Aside from our annual check-ups, we do not go to the doctor frequently unless something is wrong or in my case, expecting a baby. Over the past four plus months, I have been subjected to some extremely comedic and traumatizing moments with my doctors.
At the end of January, I went for a routine check-up. As I prepared to leave, the doctor advised me on my next appointments. He mentioned that I needed to get another ultrasound since I am “tracking large”. My jaw dropped. I was still wearing my regular clothes. My colleagues have kindly lied to me and told me that I do not even look like I am expecting. I have been under an illusion that pregnancy had been kind to my body thus far. However, my doctor immediately burst my bubble with a statement that could have been clearly mistaken for the latest weather forecast.

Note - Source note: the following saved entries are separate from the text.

Lemma variant_type_enrich (ev : I_Event) (name : string) :
  variant_type (enrich ev name) = variant_type ev.
Proof.
  unfold enrich, setToMe, setEventName.
  destruct (isEventRelativeToBot _); now rewrite ?variant_type_mapEvent.
Qed.

Lemma variant_type_store (v : json) (ev0 ev1 : I_Event) :
  store v ev0 = Some ev1 -> variant_type ev1 = variant_type ev0.
Proof.
  intros H. destruct ev0; cbn [store] in H; unfold option_map in H;
    match type of H with
    | match ?x with Some _ => _ | None => None end = Some _ =>
        destruct x; [| discriminate H]
    end; apply Some_eq in H; subst; reflexivity.
Qed.

Lemma variant_type_newEvent (t s : string) (ev0 : I_Event) :
  newEvent t s = Returns (Some ev0) -> variant_type ev0 = t.
Proof.
  intros H. switch_cases H; try discriminate H;
    injection H as <-; subst t; reflexivity.
Qed.

Lemma toMe_of_decoded (obj : json) (ev : I_Event) :
  convertJsonObjectToEvent obj = Returns ev ->
  IsToMe ev = isEventRelativeToBot ev.
Proof.
  intros H. apply convert_returns in H as (ev0 & ev1 & Hnew & Hs & ->).
  unfold IsToMe, Event.IsToMe.
  rewrite base_enrich, isEventRelativeToBot_enrich. cbn [Event.ToMe].
  apply store_keeps_derived in Hs as [_ Hs]. rewrite Hs.
  apply newEvent_zero in Hnew. rewrite Hnew. cbn. apply orb_false_r.
Qed.

End DecoderFacts.

Section Resolution.
Context {adapter : Message.Adapter} {text : gjson.Text}.

(** C2. A payload whose typeName is not a case of the switch panics with
    "unknown event type: <typeName>" and returns no event.  A
    "notice.notify" payload whose sub_type is none of poke, lucky_king and
    honor returns no event either, but what it panics with is the
    InvalidUnmarshalError that json.Unmarshal gives for the nil event: the
    failure of the decoder, which does not carry the typeName. *)
Theorem unresolvable_type_failures :
  (forall obj : json,
      ~ In (typeName obj) known_types ->
      convertJsonObjectToEvent obj
      = Panics (PanicString ("unknown event type: " ++ typeName obj)))
  /\ (forall obj : json,
      typeName obj = "notice.notify" ->
      ~ In (subType obj) notify_sub_types ->
      convertJsonObjectToEvent obj = Panics (PanicError InvalidUnmarshalError)).
Proof.
  split.
  - intros obj H. unfold convertJsonObjectToEvent.
    now rewrite newEvent_unknown.
  - intros obj Ht Hs. unfold convertJsonObjectToEvent, newEvent.
    rewrite Ht. cbn in Hs.
    destruct (String.eqb_spec (subType obj) "poke"); [intuition congruence |].
    destruct (String.eqb_spec (subType obj) "lucky_king");
      [intuition congruence |].
    destruct (String.eqb_spec (subType obj) "honor"); [intuition congruence |].
    reflexivity.
Qed.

My doctor further added insult (not on purpose of course) by indicating that the extra appointments are due to the fact that I am at Advanced Maternal Age. My first reaction was “WTF”. “Advanced”. This clinical phrase or euphemism for “old and pregnant” really didn’t roll of my doctor’s tongue well. No matter how many celebrities give birth in their 40’s and the fact that people are waiting until later in life to have children really is irrelevant. After 35, you are too old to be having children or at Advanced Maternal Age.
All jokes aside, the words Advanced Maternal Age have really resonated in my mind and caused me to think beyond the physical age of our wombs and how society (mainly my family) has viewed maternity at this stage in my life.
While everyone is undoubtedly excited about the news that my husband and I are expecting, comments have ranged from “already, you just got married” to “it’s about time” and “I never thought you were going to have kids”. In response, I smile, say my obligatory thanks, and then snidely reply, “Well I’m 36 and married…how long do you suppose we wait until we have children”. I really want to say, “would you prefer I was 16 and unwed. Would that have suited you better?” I don’t of course.
In my family, I have been to more baby showers and kids birthday parties than I have college graduations or weddings. With relatives the same age as me with grandchildren, it’s not surprising that my family has reacted the way they have. If you are 35 and without children, you are looked at as an enigma. The lack of husband and children thus far has been largely misconstrued as me never wanting children and/or I couldn’t hang on to a man (the latter being somewhat true). For them, there could be no other explanation.
My decision to wait until I had a family was largely influenced by my parents. My mother was a teen mother and I saw how determined she was to not let me repeat the cycle. Additionally, my parents always praised and valued education and emphasized that there are things in life you just need to do NOW and other things you need to worry about later.
Throughout my life, my family members have chided my success from a young age. As a child, I was called “white girl” because I spoke proper English. As I got older, I was called “the world traveler” or “the smart one”. The comments always had a sarcastic undertone as my accomplishments were mocked instead of being praised. No matter how many degrees hang on my wall or what successes I have had with work or in my personal life, it all boils down to, “when are you settling down”?
While I disagree vehemently with the article, I Look Down on Young Women With Kids and Husbands and I’m Not Sorry, the author squeezes in a few valid points. Almost anyone can become a biological mom or dad and we spend far too much time celebrating our biological capabilities and the pomp and circumstance of weddings. There is little focus (my interpretation) on parenting and relationship-building, but more focus on out doing one another on lavish baby showers and grand weddings.
From my own experience, society looks down on women (and men) who decide to live life, obtain an education, and focus on their career before they decide to take on the huge responsibilities of parenthood and marriage. Not everyone is college bound or college material. Perhaps, however, if we spent more time encouraging our youth and celebrating their successes beyond their ability to give birth, then the ideal of Advanced Maternal Age wouldn’t have a negative connotation beyond the four walls of doctor’s office.